• [ABOUT THIS TASK] When a line in the entries below contains the word "revert", copy that line.

• [Source data]
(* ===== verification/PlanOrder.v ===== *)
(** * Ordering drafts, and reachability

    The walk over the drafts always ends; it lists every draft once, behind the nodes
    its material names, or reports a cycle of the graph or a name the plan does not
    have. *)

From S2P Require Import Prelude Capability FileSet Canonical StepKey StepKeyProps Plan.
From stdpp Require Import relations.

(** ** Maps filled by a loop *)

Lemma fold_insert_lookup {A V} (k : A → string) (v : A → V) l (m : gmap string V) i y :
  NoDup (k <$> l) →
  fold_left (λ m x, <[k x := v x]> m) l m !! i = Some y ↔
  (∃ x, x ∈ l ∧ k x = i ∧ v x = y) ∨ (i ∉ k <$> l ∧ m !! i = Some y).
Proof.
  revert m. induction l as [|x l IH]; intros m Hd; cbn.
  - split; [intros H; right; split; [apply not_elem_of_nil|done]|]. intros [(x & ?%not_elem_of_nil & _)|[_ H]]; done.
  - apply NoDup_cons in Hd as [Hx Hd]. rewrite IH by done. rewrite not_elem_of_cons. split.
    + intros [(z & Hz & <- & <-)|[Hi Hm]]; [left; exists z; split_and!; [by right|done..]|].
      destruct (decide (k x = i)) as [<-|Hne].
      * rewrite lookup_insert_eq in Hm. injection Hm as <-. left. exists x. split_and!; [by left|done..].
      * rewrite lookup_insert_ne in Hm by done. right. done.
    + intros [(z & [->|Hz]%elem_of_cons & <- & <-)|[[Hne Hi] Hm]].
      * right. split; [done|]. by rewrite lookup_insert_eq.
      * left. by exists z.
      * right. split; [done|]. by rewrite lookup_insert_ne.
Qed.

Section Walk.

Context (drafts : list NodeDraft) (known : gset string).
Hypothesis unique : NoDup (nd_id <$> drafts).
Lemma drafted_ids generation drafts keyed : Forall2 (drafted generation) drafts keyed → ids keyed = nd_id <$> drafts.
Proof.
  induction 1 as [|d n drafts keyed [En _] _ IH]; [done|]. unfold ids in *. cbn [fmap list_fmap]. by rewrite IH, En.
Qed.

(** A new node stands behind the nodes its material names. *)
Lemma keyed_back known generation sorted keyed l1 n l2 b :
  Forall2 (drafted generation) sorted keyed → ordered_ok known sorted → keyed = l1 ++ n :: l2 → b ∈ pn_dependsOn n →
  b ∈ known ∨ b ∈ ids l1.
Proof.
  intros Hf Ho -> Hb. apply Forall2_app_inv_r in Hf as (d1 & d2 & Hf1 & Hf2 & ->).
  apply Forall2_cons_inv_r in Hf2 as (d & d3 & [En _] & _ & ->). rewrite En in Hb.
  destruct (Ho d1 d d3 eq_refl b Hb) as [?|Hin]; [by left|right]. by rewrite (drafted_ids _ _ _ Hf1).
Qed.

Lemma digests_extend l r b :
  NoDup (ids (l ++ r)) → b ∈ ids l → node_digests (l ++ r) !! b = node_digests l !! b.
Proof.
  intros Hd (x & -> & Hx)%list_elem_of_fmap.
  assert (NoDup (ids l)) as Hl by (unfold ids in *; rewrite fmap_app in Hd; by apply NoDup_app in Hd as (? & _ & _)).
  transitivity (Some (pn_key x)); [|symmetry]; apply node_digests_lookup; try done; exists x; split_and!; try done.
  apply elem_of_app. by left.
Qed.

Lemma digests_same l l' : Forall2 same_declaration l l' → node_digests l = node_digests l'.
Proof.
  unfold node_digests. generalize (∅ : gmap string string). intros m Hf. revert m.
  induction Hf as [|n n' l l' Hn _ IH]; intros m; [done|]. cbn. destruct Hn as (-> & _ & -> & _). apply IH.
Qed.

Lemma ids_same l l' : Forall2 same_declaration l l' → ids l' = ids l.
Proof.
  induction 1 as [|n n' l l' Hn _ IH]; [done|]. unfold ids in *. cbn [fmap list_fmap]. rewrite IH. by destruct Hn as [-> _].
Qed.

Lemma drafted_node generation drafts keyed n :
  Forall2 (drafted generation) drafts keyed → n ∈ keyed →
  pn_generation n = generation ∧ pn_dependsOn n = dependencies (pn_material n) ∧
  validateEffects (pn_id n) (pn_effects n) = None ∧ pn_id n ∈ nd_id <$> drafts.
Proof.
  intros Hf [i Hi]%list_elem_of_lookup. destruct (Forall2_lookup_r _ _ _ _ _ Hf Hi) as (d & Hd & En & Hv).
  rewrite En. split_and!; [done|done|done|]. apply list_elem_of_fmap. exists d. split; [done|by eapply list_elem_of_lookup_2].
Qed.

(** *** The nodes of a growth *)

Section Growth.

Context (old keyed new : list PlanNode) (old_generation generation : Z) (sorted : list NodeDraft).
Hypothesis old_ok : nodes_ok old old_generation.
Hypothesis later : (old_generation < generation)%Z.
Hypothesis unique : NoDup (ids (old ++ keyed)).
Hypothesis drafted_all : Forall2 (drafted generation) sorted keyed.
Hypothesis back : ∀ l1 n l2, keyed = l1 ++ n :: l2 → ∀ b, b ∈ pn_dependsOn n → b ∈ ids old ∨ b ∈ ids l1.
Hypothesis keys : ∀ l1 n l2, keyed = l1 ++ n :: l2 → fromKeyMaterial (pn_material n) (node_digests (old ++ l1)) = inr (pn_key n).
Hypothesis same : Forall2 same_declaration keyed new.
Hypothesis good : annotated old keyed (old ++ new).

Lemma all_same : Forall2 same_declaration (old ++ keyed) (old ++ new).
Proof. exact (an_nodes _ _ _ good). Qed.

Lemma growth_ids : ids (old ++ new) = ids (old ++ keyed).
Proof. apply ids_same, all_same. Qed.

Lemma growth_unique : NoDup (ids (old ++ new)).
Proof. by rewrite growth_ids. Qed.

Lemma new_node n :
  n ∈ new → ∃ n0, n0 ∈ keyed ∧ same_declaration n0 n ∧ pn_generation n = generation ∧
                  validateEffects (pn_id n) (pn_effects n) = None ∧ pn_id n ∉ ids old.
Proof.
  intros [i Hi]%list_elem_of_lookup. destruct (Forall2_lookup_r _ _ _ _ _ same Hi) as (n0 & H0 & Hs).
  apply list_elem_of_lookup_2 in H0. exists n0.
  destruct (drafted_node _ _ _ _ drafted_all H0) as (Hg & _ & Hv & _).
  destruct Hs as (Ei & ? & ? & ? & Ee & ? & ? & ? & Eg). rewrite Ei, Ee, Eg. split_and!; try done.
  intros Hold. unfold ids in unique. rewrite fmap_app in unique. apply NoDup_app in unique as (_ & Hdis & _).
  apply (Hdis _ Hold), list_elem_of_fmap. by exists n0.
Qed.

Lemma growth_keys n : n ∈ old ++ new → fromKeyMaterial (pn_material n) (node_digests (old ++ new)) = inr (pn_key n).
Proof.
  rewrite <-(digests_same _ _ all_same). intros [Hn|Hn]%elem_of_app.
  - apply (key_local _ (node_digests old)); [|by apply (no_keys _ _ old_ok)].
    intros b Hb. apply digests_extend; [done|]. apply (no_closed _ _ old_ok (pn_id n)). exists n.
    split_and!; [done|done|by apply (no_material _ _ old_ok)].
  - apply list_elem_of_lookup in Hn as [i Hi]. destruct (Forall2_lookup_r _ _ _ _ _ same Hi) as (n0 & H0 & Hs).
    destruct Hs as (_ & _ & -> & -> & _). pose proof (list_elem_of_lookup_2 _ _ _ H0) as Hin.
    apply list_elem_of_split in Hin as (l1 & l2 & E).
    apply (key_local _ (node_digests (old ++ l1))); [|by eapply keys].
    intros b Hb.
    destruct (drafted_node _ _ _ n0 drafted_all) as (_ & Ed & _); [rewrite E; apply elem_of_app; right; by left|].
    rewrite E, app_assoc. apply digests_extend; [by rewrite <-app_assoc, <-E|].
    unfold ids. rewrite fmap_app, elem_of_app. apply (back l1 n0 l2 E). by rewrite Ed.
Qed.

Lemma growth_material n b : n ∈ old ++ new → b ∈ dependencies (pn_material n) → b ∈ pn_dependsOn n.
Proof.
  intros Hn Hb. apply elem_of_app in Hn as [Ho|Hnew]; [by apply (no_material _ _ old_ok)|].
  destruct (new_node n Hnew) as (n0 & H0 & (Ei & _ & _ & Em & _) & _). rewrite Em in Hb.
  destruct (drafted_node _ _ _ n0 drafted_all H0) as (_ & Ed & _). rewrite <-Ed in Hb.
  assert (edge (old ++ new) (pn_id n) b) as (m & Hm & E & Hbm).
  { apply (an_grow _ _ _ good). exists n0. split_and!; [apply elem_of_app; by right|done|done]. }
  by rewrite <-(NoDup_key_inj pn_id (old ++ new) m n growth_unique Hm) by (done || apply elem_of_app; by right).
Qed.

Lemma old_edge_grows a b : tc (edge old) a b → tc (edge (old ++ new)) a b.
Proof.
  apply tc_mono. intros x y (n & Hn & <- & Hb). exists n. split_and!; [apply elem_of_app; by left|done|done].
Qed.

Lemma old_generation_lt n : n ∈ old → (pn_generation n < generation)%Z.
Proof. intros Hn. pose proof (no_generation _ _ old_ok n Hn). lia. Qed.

• [TASK SOLUTION]
  revert m. induction l as [|x l IH]; intros m Hd; cbn.
  unfold node_digests. generalize (∅ : gmap string string). intros m Hf. revert m.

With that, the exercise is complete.